__WORK ITEM__: Say how many lines of the listing below contain "embedding", giving the number and nothing else.

______

(** * Experiment 6: the hand-written PageRank solver [manual_pagerank]

    A shallow embedding of [src/Experiment_6/experiment_6.py] and the proofs
    of its numerical contract.

    Conventions of the embedding:
    - numpy's float64 values are idealised as exact canonical rationals
      ([Qc]); every statement below is about exact arithmetic, except
      where a definition or lemma is marked binary64: the matrix
      construction is modelled a second time on IEEE binary64 values to
      show where rounding departs from the exact model;
    - a numpy vector is a [list Qc], an N x N array a list of rows;
    - Python dicts ([node_idx], the returned mapping) are [gmap]s;
    - a networkx [DiGraph] is an insertion-ordered adjacency dict, modelled
      as an association list from a node to the list of its successors;
    - the interpreter state a call can touch is a [World]: the graph object
      the caller passes and the standard output;
    - exceptions are values of [PyError]. *)

From Stdlib Require Import QArith Qcanon Floats.
From stdpp Require Import base numbers list sorting gmap strings.

Local Open Scope Qc_scope.

(** ** Node identifiers and their order *)

Abbreviation node := string (only parsing).

(** Python compares [str] values lexicographically by code point. *)
Definition str_le (s1 s2 : string) : Prop := String.leb s1 s2 = true.

#[global] Instance str_le_dec : RelDecision str_le.
Proof. intros s1 s2. unfold str_le. apply _. Defined.

(** [sorted(...)] on strings. The order is total and antisymmetric, so the
    sorted list is unique and any sorting algorithm yields the list Python's
    [sorted] does. *)
Definition sorted (l : list node) : list node := merge_sort str_le l.

(** ** networkx.DiGraph *)

(** [G._succ]: node -> successors, both in insertion order. *)
Definition DiGraph := list (node * list node).
(** * LoveCakes backend: catalogue queries and the cart-item-add transaction

    A shallow embedding of the stored procedures
    [functional].[spProductList], [spProductGet], [spProductRelated] and
    [spCartItemAdd] and of the request validation in the Express
    controllers that call them, followed by the properties of the
    specification that were checked against them.

    Modelling conventions.
    - NUMERIC(18,6) values are integers counting millionths
      (20.00 is 20000000); NUMERIC(3,1) ratings count tenths; INT is [Z].
      The INT computations and conversions that a caller can push out of
      range ([fitsInt]) are errors, as on the server; overflow of the
      NUMERIC types is outside the model.
    - A nullable column, variable or parameter is an [option]; a SQL
      comparison whose operand is NULL is UNKNOWN and is collapsed to
      [false], which is sound here because such comparisons only occur
      positively inside WHERE and IF conditions.
    - Tables with an enforced primary key that is looked up by key are
      [gmap]s from the key to the remaining columns; the cart tables, which
      are searched by non-key columns and where duplicates matter, are lists
      in insertion order together with the next IDENTITY value.
    - NVARCHAR comparison ([sqlEq]) ignores trailing blanks, as [=], [IN]
      and [NOT IN] do on the server, and is otherwise exact (a binary
      collation). *)

From Stdlib Require Import ZArith Bool String Ascii List Lia Sorted Permutation.
From stdpp Require Import base option list gmap strings.
Import ListNotations.

Local Open Scope string_scope.
Local Open Scope Z_scope.

(** ** Schema ([_structure.sql]) *)

Record productRow := {
  prd_idAccount : Z;
  prd_idCategory : Z;
  prd_idConfectioner : Z;
  prd_name : string;
  prd_description : string;
  prd_ingredients : string;
  prd_basePrice : Z;
  prd_promotionalPrice : option Z;
  prd_isPromotion : bool;
  prd_available : bool;
  prd_stock : Z;
  prd_preparationTime : string;
  prd_averageRating : Z;
  prd_totalReviews : Z;
  prd_totalSales : Z;
  prd_dateCreated : Z;
  prd_deleted : bool
}.

Record flavorRow := {
  flv_idAccount : Z;
  flv_name : string;
  flv_description : string;
  flv_deleted : bool
}.

Record sizeRow := {
  siz_idAccount : Z;
  siz_name : string;
  siz_description : string;
  siz_servings : Z;
  siz_priceModifier : Z;
  siz_deleted : bool
}.

Record confectionerRow := {
  cnf_idAccount : Z;
  cnf_name : string;
  cnf_deleted : bool
}.

Record productImageRow := {
  prdImg_idAccount : Z;
  prdImg_idProduct : Z;
  prdImg_imageUrl : string;
  prdImg_isPrimary : bool;
  prdImg_displayOrder : Z
}.

Record productFlavorRow := { prdFlv_available : bool }.
Record productSizeRow := { prdSiz_available : bool }.

Record cartRow := {
  crt_idCart : Z;
  crt_idAccount : Z;
  crt_sessionId : string;
  crt_dateCreated : Z;
  crt_dateModified : Z
}.

Record cartItemRow := {
  crtItm_idCartItem : Z;
  crtItm_idAccount : Z;
  crtItm_idCart : Z;
  crtItm_idProduct : Z;
  crtItm_idFlavor : Z;
  crtItm_idSize : Z;
  crtItm_quantity : Z;
  crtItm_unitPrice : Z;
  crtItm_totalPrice : Z;
  crtItm_observations : option string;
  crtItm_dateCreated : Z;
  crtItm_dateModified : Z
}.

(** The database: catalogue tables keyed by their primary key
    ([pkProduct], [pkFlavor], [pkSize], [pkConfectioner], [pkProductImage],
    [pkProductFlavor] and [pkProductSize] on (idAccount, idProduct, idFlavor)
    resp. (idAccount, idProduct, idSize)), the two cart tables, and the
    next IDENTITY(1,1) value of each cart table. *)
Record Db := {
  db_product : gmap Z productRow;
  db_flavor : gmap Z flavorRow;
  db_size : gmap Z sizeRow;
  db_confectioner : gmap Z confectionerRow;
  db_productImage : gmap Z productImageRow;
  db_productFlavor : gmap (Z * Z * Z) productFlavorRow;
  db_productSize : gmap (Z * Z * Z) productSizeRow;
  db_cart : list cartRow;
  db_cartItem : list cartItemRow;
  db_identCart : Z;
  db_identCartItem : Z
}.

(** ** Errors and the transaction monad *)

(** Error 51000 is the marker of the procedures' own THROWs; 515 is SQL
    Server's "cannot insert the value NULL into column"; 245 is a failed
    conversion of a character value to INT; 8115 is an arithmetic overflow
    converting an expression to INT; 8114 is a BIGINT argument that does
    not convert to an INT parameter. *)
Inductive sqlError :=
| Throw51000 (message : string)
| NullIntoColumn (column : string)
| ConversionFailed
| ArithmeticOverflow
| BigintToInt.

(** A statement sequence inside BEGIN TRAN: it threads the database and
    stops at the first error, keeping the database as it was when the error
    was raised. *)
Definition Tx (A : Type) : Type := Db -> Db * (sqlError + A).

Definition tx_ret {A} (a : A) : Tx A := fun db => (db, inr a).

Definition tx_bind {A B} (c : Tx A) (k : A -> Tx B) : Tx B :=
  fun db =>
    match c db with
    | (db', inl e) => (db', inl e)
    | (db', inr a) => k a db'
    end.

Definition throw {A} (e : sqlError) : Tx A := fun db => (db, inl e).
Definition readDb : Tx Db := fun db => (db, inr db).

Notation "x <- c ;; k" := (tx_bind c (fun x => k))
  (at level 90, c at next level, right associativity).
Notation "c ;;; k" := (tx_bind c (fun _ => k))
  (at level 90, right associativity).

(** IF (cond) BEGIN ;THROW 51000, msg, 1; END *)
Definition throwIf (cond : bool) (msg : string) : Tx unit :=
  if cond then throw (Throw51000 msg) else tx_ret tt.

(** IF (@x IS NULL) BEGIN ;THROW 51000, msg, 1; END, binding the value. *)
Definition notNull {A} (x : option A) (msg : string) : Tx A :=
  match x with
  | None => throw (Throw51000 msg)
  | Some a => tx_ret a
  end.

(** ROLLBACK TRAN restores every table; IDENTITY values that were handed
    out inside the transaction are not given back. *)
Definition rollback (before atError : Db) : Db :=
  {| db_product := db_product before;
     db_flavor := db_flavor before;
     db_size := db_size before;
     db_confectioner := db_confectioner before;
     db_productImage := db_productImage before;
     db_productFlavor := db_productFlavor before;
     db_productSize := db_productSize before;
     db_cart := db_cart before;
     db_cartItem := db_cartItem before;
     db_identCart := db_identCart atError;
     db_identCartItem := db_identCartItem atError |}.

(** BEGIN TRY BEGIN TRAN; body; COMMIT TRAN; END TRY
    BEGIN CATCH ROLLBACK TRAN; THROW; END CATCH *)
Definition tryTran {A} (body : Tx A) : Tx A :=
  fun db =>
    match body db with
    | (db', inr a) => (db', inr a)
    | (db', inl e) => (rollback db db', inl e)
    end.

(** ** SQL helpers *)

(** SELECT @v = ... FROM t WHERE cond: the variable keeps the value of the
    last row the scan returns, and stays NULL when no row matches. *)
Definition lastMatch {A} (cond : A -> bool) (t : list A) : option A :=
  last (List.filter cond t).

Definition isSpace (c : ascii) : bool := Ascii.eqb c " "%char.

Fixpoint rtrim (s : string) : string :=
  match s with
  | EmptyString => EmptyString
  | String c s' =>
      match rtrim s' with
      | EmptyString => if isSpace c then EmptyString else String c EmptyString
      | r => String c r
      end
  end.

(** T-SQL LEN: the number of characters, trailing blanks excluded. *)
Definition LEN (s : string) : Z := Z.of_nat (String.length (rtrim s)).

Definition COALESCE {A} (x y : option A) : option A :=
  match x with
  | Some _ => x
  | None => y
  end.

(** [=] on NVARCHAR: the shorter operand is padded with blanks before the
    comparison, so trailing blanks do not count. *)
Definition sqlEq (s1 s2 : string) : bool := String.eqb (rtrim s1) (rtrim s2).

(** x IN (...) on NVARCHAR. *)
Definition sqlIn (x : string) (l : list string) : bool := existsb (sqlEq x) l.

(** The values of INT. *)
Definition fitsInt (z : Z) : bool := (-2147483648 <=? z) && (z <=? 2147483647).

(** ** [spCartItemAdd] ([spProductRelated.sql], second batch) *)

Record CartItemAddParams := {
  arg_idAccount : option Z;
  arg_sessionId : option string;
  arg_idProduct : option Z;
  arg_idFlavor : option Z;
  arg_idSize : option Z;
  arg_quantity : option Z;
  arg_observations : option string
}.

(** The CartItemResult record set. *)
Record CartItemResult := {
  res_idCartItem : Z;
  res_idCart : Z;
  res_quantity : Z;
  res_unitPrice : Z;
  res_totalPrice : Z
}.

(** EXISTS (SELECT 1 FROM product WHERE idAccount = @idAccount AND
    idProduct = @idProduct AND deleted = 0) *)
Definition productExists (db : Db) (idAccount idProduct : Z) : bool :=
  match db_product db !! idProduct with
  | Some prd => (prd_idAccount prd =? idAccount) && negb (prd_deleted prd)
  | None => false
  end.

(** ... AND available = 1 AND stock > 0 AND deleted = 0 *)
Definition productAvailable (db : Db) (idAccount idProduct : Z) : bool :=
  match db_product db !! idProduct with
  | Some prd =>
      (prd_idAccount prd =? idAccount) && prd_available prd
      && (prd_stock prd >? 0) && negb (prd_deleted prd)
  | None => false
  end.

(** EXISTS (SELECT 1 FROM productFlavor WHERE idAccount = @idAccount AND
    idProduct = @idProduct AND idFlavor = @idFlavor AND available = 1) *)
Definition flavorAvailable (db : Db) (idAccount idProduct idFlavor : Z) : bool :=
  match db_productFlavor db !! (idAccount, idProduct, idFlavor) with
  | Some prdFlv => prdFlv_available prdFlv
  | None => false
  end.

Definition sizeAvailable (db : Db) (idAccount idProduct idSize : Z) : bool :=
  match db_productSize db !! (idAccount, idProduct, idSize) with
  | Some prdSiz => prdSiz_available prdSiz
  | None => false
  end.

(** CASE WHEN isPromotion = 1 THEN promotionalPrice ELSE basePrice END *)
Definition effectivePrice (prd : productRow) : option Z :=
  if prd_isPromotion prd then prd_promotionalPrice prd
  else Some (prd_basePrice prd).

(** SELECT @unitPrice = CASE WHEN isPromotion = 1
      THEN promotionalPrice + priceModifier ELSE basePrice + priceModifier END
    FROM product prd JOIN size siz ON (siz.idAccount = prd.idAccount)
    WHERE prd.idAccount = @idAccount AND prd.idProduct = @idProduct
      AND siz.idSize = @idSize.
    NULL when no row joins or when the promotional price is NULL. *)
Definition selectUnitPrice (db : Db) (idAccount idProduct idSize : Z) : option Z :=
  match db_product db !! idProduct, db_size db !! idSize with
  | Some prd, Some siz =>
      if (prd_idAccount prd =? idAccount)
         && (siz_idAccount siz =? prd_idAccount prd)
      then
        if prd_isPromotion prd
        then match prd_promotionalPrice prd with
             | Some promo => Some (promo + siz_priceModifier siz)
             | None => None
             end
        else Some (prd_basePrice prd + siz_priceModifier siz)
      else None
  | _, _ => None
  end.

Definition cartMatches (idAccount : Z) (sessionId : string) (crt : cartRow) : bool :=
  (crt_idAccount crt =? idAccount) && sqlEq (crt_sessionId crt) sessionId.

Definition cartItemMatches (idAccount idCart idProduct idFlavor idSize : Z)
    (crtItm : cartItemRow) : bool :=
  (crtItm_idAccount crtItm =? idAccount)
  && (crtItm_idCart crtItm =? idCart)
  && (crtItm_idProduct crtItm =? idProduct)
  && (crtItm_idFlavor crtItm =? idFlavor)
  && (crtItm_idSize crtItm =? idSize).

Definition insertedCart (now idCart idAccount : Z) (sessionId : string) : cartRow :=
  {| crt_idCart := idCart; crt_idAccount := idAccount;
     crt_sessionId := sessionId;
     crt_dateCreated := now; crt_dateModified := now |}.

Definition withCarts (db : Db) (carts : list cartRow) (ident : Z) : Db :=
  {| db_product := db_product db;
     db_flavor := db_flavor db;
     db_size := db_size db;
     db_confectioner := db_confectioner db;
     db_productImage := db_productImage db;
     db_productFlavor := db_productFlavor db;
     db_productSize := db_productSize db;
     db_cart := carts;
     db_cartItem := db_cartItem db;
     db_identCart := ident;
     db_identCartItem := db_identCartItem db |}.

(** INSERT INTO cart (idAccount, sessionId) VALUES (...);
    SET @idCart = SCOPE_IDENTITY() *)
Definition insertCart (now idAccount : Z) (sessionId : string) : Tx Z :=
  fun db =>
    let idCart := db_identCart db in
    (withCarts db (db_cart db ++ [insertedCart now idCart idAccount sessionId])
               (idCart + 1),
     inr idCart).
(** C9, amended. With a custom binary and a template that is not blank
    and holds no [{path}], the command is the binary between double
    quotes, a space and the template unchanged, on every platform and for
    every folder path: it is the same command for any two folder paths. *)
Theorem createTerminalCommand_template_without_placeholder (platform : jsstring)
    (settings : PluginSettings) (folderPath customTerminal template : jsstring) :
  terminalBin settings = Some customTerminal ->
  terminalArgs settings = Some template ->
  ~ blank template ->
  includes pathPlaceholder template = false ->
  createTerminalCommand platform settings folderPath
  = Right ([DQUOTE] ++ customTerminal ++ [DQUOTE] ++ js " " ++ template) /\
  forall otherPath,
    createTerminalCommand platform settings otherPath
    = createTerminalCommand platform settings folderPath.
Proof.
  intros Hbin Ht Hb Hp.
  assert (Hany : forall path,
             createTerminalCommand platform settings path
             = Right ([DQUOTE] ++ customTerminal ++ [DQUOTE] ++ js " " ++ template)).
  { intros path.
    rewrite (createTerminalCommand_custom platform settings path customTerminal Hbin).
    rewrite (customCommand_template platform settings path customTerminal template Ht Hb).
    rewrite replaceGlobal_absent by assumption.
    unfold quoted. now rewrite <- ?app_assoc. }
  split; [apply Hany|]. intros otherPath. now rewrite !Hany.
Qed.

Lemma createTerminalCommand_template_without_placeholder_witness :
  createTerminalCommand linux
    {| terminalBin := Some (js "xterm"); terminalArgs := Some (js "--workdir /tmp") |}
    (js "/home/user/My Notes")
  = Right ([DQUOTE] ++ js "xterm" ++ [DQUOTE] ++ js " --workdir /tmp").
Proof.
  apply (createTerminalCommand_template_without_placeholder linux
           {| terminalBin := Some (js "xterm"); terminalArgs := Some (js "--workdir /tmp") |}
           (js "/home/user/My Notes") (js "xterm") (js "--workdir /tmp")).
  - reflexivity.
  - reflexivity.
  - intros E; vm_compute in E; discriminate E.
  - reflexivity.
Defined.

(* ================================================================== *)
(** ** Blank settings *)
(* ================================================================== *)

(** C5, as stated, fails: [createTerminalCommand] does not trim the
    binary. A binary that is present and empty, or one space, is quoted
    and used as the custom terminal. *)
Lemma createTerminalCommand_blank_binary_is_custom :
  createTerminalCommand linux
    {| terminalBin := Some []; terminalArgs := None |} (js "/vault")
  = Right (quoted [] ++ js " --working-directory=" ++ quoted (js "/vault")) /\
  createTerminalCommand linux
    {| terminalBin := Some (js " "); terminalArgs := None |} (js "/vault")
  = Right (quoted (js " ") ++ js " --working-directory=" ++ quoted (js "/vault")) /\
  createTerminalCommand linux
    {| terminalBin := None; terminalArgs := None |} (js "/vault")
  = Right (js "gnome-terminal --working-directory=" ++ quoted (js "/vault")) /\
  createTerminalCommand linux
    {| terminalBin := Some []; terminalArgs := None |} (js "/vault")
  <> createTerminalCommand linux
       {| terminalBin := None; terminalArgs := None |} (js "/vault").
Proof.
  repeat split. intros E; vm_compute in E; discriminate E.
Qed.

(** C5, amended. The change handler of the settings tab stores an empty
    or whitespace-only binary text as absent; on the settings it leaves,
    on every platform and for every folder path, [createTerminalCommand]
    falls back to platform inference and returns what it returns with the
    binary absent. A text that is not blank is stored trimmed. *)
Theorem onChangeTerminalBin_blank_is_absent (platform : jsstring)
    (settings : PluginSettings) (value folderPath : jsstring) :
  (blank value ->
     terminalBin (onChangeTerminalBin value settings) = None /\
     createTerminalCommand platform (onChangeTerminalBin value settings) folderPath
     = createTerminalCommand platform
         {| terminalBin := None; terminalArgs := terminalArgs settings |} folderPath /\
     createTerminalCommand platform (onChangeTerminalBin value settings) folderPath
     = eitherFold (fun error => Left error) (inferredCommand platform folderPath)
         (inferTerminalCommand platform)) /\
  (~ blank value ->
     terminalBin (onChangeTerminalBin value settings) = Some (trim value)).
Proof.
  split.
  - intros H. apply blank_test in H.
    assert (Hs : onChangeTerminalBin value settings
                 = {| terminalBin := None; terminalArgs := terminalArgs settings |}).
    { unfold onChangeTerminalBin. now rewrite H. }
    rewrite Hs. repeat split.
  - intros H. apply not_blank_test in H.
    unfold onChangeTerminalBin. simpl. now rewrite H.
Qed.

Lemma onChangeTerminalBin_blank_is_absent_witness :
  createTerminalCommand linux
    (onChangeTerminalBin (js "   ")
       {| terminalBin := Some (js "xterm"); terminalArgs := None |})
    (js "/vault")
  = createTerminalCommand linux
      {| terminalBin := None; terminalArgs := None |} (js "/vault") /\
  terminalBin (onChangeTerminalBin (js " kitty ") DEFAULT_SETTINGS) = Some (js "kitty").
Proof.
  split.
  - apply (proj1 (onChangeTerminalBin_blank_is_absent linux
             {| terminalBin := Some (js "xterm"); terminalArgs := None |}
             (js "   ") (js "/vault"))).
    reflexivity.
  - apply (proj2 (onChangeTerminalBin_blank_is_absent linux DEFAULT_SETTINGS
             (js " kitty ") (js "/vault"))).
    intros E; vm_compute in E; discriminate E.
Defined.

(** The handler of the argument template normalises in the same way. *)
Lemma onChangeTerminalArgs_blank_is_absent (settings : PluginSettings)
    (value : jsstring) :
  terminalBin (onChangeTerminalArgs value settings) = terminalBin settings /\
  (blank value -> terminalArgs (onChangeTerminalArgs value settings) = None) /\
  (~ blank value ->
     terminalArgs (onChangeTerminalArgs value settings) = Some (trim value)).
Proof.
  unfold onChangeTerminalArgs; simpl. repeat split.
  - intros H. apply blank_test in H. now rewrite H.
  - intros H. apply not_blank_test in H. now rewrite H.
Qed.

(** What is blank for [trim]: the strings of white space. *)
Lemma blank_whitespace (s : jsstring) :
  blank s <-> Forall (fun c => isWhiteSpace c = true) s.
Proof.
  unfold blank. rewrite trim_blank, forallb_forall, Forall_forall. reflexivity.
Qed.

(* ================================================================== *)
(** ** The platform-default shape with a custom binary *)
(* ================================================================== *)

(** C6, as stated, fails on Windows: the default shape ends with the
    default argument [-noexit], which the command for a custom binary
    leaves out. *)
Lemma createTerminalCommand_win32_custom_drops_noexit :
  let settings := {| terminalBin := Some (js "wt.exe"); terminalArgs := None |} in
  createTerminalCommand win32 settings (js "C:/vault")
  = Right (js "start /d " ++ quoted (js "C:/vault") ++ js " " ++ quoted (js "wt.exe")) /\
  defaultShapeWith win32 (js "C:/vault") (js "wt.exe")
  = Right (js "start /d " ++ quoted (js "C:/vault") ++ js " " ++ quoted (js "wt.exe")
             ++ js " -noexit") /\
  createTerminalCommand win32 settings (js "C:/vault")
  <> defaultShapeWith win32 (js "C:/vault") (js "wt.exe").
Proof.
  cbv zeta. repeat split. intros E; vm_compute in E; discriminate E.
Qed.

(** C6, amended. With a custom binary B and a template that is absent,
    empty or whitespace-only, the command on macOS and on Linux is the
    platform-default shape with B, quoted, in place of the inferred
    binary; on Windows it is [start /d], the quoted folder path and the
    quoted B. On every platform the result is the same for an absent and
    for a blank template. *)
Theorem createTerminalCommand_custom_default_shape (settings : PluginSettings)
    (folderPath customTerminal : jsstring) :
  terminalBin settings = Some customTerminal ->
  noTemplate (terminalArgs settings) ->
  createTerminalCommand win32 settings folderPath
  = Right (js "start /d " ++ quoted folderPath ++ js " " ++ quoted customTerminal) /\
  createTerminalCommand darwin settings folderPath
  = defaultShapeWith darwin folderPath customTerminal /\
  createTerminalCommand linux settings folderPath
  = defaultShapeWith linux folderPath customTerminal /\
  forall platform,
    createTerminalCommand platform settings folderPath
    = createTerminalCommand platform
        {| terminalBin := Some customTerminal; terminalArgs := None |} folderPath.
Proof.
  intros Hbin Hnt.
  assert (Hc : forall platform,
             createTerminalCommand platform settings folderPath
             = customCommand platform
                 {| terminalBin := Some customTerminal; terminalArgs := None |}
                 folderPath customTerminal).
  { intros platform.
    rewrite (createTerminalCommand_custom platform settings folderPath customTerminal Hbin).
    rewrite !customCommand_noTemplate; [reflexivity | exact I | exact Hnt]. }
  repeat split.
  - rewrite Hc. reflexivity.
  - rewrite Hc. reflexivity.
  - rewrite Hc. reflexivity.
  - intros platform. rewrite Hc. reflexivity.
Qed.
(** * etcdctl: the plain-text ("simple") response printer

    A shallow embedding of [etcdctl/ctlv3/command/printer_simple.go].
    Every method of [simplePrinter] writes text to the process's standard
    output (and, for one method, standard error).  The two streams are
    modelled as a pair of byte strings threaded through every call; a Go
    [string] or [[]byte] is a Rocq [string] (a list of 8-bit characters).

    Layout: texts and streams, Go's [fmt] verbs, the response types, the
    methods of [simplePrinter], then the properties. *)

From Stdlib Require Import String Ascii List Bool ZArith NArith Arith Lia.
From Stdlib Require Import DecimalString HexadecimalString.
From Stdlib Require HexadecimalFacts HexadecimalPos HexadecimalN.
From Stdlib Require DecimalPos DecimalZ.
Import ListNotations.
Local Open Scope string_scope.

(* ------------------------------------------------------------------ *)
(** ** Texts *)

(** The texts Go writes as "\n", "\t" and "\x00". *)
Definition newline : ascii := "010"%char.
Definition nl : string := String newline "".
Definition tab : string := String "009"%char "".
Definition nul : string := String "000"%char "".

(** Concatenation of a list of texts, in order. *)
Fixpoint cat (l : list string) : string :=
  match l with
  | [] => ""
  | s :: r => s ++ cat r
  end.

(** [occurs c s]: the character [c] occurs in [s]. *)
Fixpoint occurs (c : ascii) (s : string) : bool :=
  match s with
  | EmptyString => false
  | String x r => Ascii.eqb c x || occurs c r
  end.

(** [contains needle hay]: [needle] is a contiguous substring of [hay]. *)
Fixpoint contains (needle hay : string) : bool :=
  String.prefix needle hay ||
  match hay with
  | EmptyString => false
  | String _ r => contains needle r
  end.

(** Number of line terminators in a text. *)
Fixpoint lines (s : string) : nat :=
  match s with
  | EmptyString => 0
  | String x r => (if Ascii.eqb x newline then 1 else 0) + lines r
  end.

(** [only allowed s]: every character of [s] is one of [allowed]. *)
Fixpoint only (allowed s : string) : bool :=
  match s with
  | EmptyString => true
  | String x r => occurs x allowed && only allowed r
  end.

(** The characters of a formatted integer. *)
Definition number_alphabet : string := "-0123456789abcdef".

(* ------------------------------------------------------------------ *)
(** ** The output streams *)

(** [os.Stdout] and [os.Stderr]: everything written so far. *)
Record World : Type := mkWorld { Stdout : string; Stderr : string }.

Definition nothing : World := mkWorld "" "".

(** [emit w o]: the streams of [w] followed by the text of [o]. *)
Definition emit (w o : World) : World :=
  mkWorld (Stdout w ++ Stdout o) (Stderr w ++ Stderr o).

(** A printing action: the Go methods return no value. *)
Definition Print : Type := World -> World.

Definition skip : Print := fun w => w.

Definition seq (p q : Print) : Print := fun w => q (p w).

Declare Scope print_scope.
Delimit Scope print_scope with print.
Bind Scope print_scope with Print.
Notation "p ;; q" := (seq p q) (at level 61, right associativity) : print_scope.
Local Open Scope print_scope.

(** [fmt.Print(s)], and [fmt.Printf] once its verbs are expanded to [s]. *)
Definition fmt_Print (s : string) : Print :=
  fun w => mkWorld (Stdout w ++ s) (Stderr w).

______

__TASK ANSWER__: 4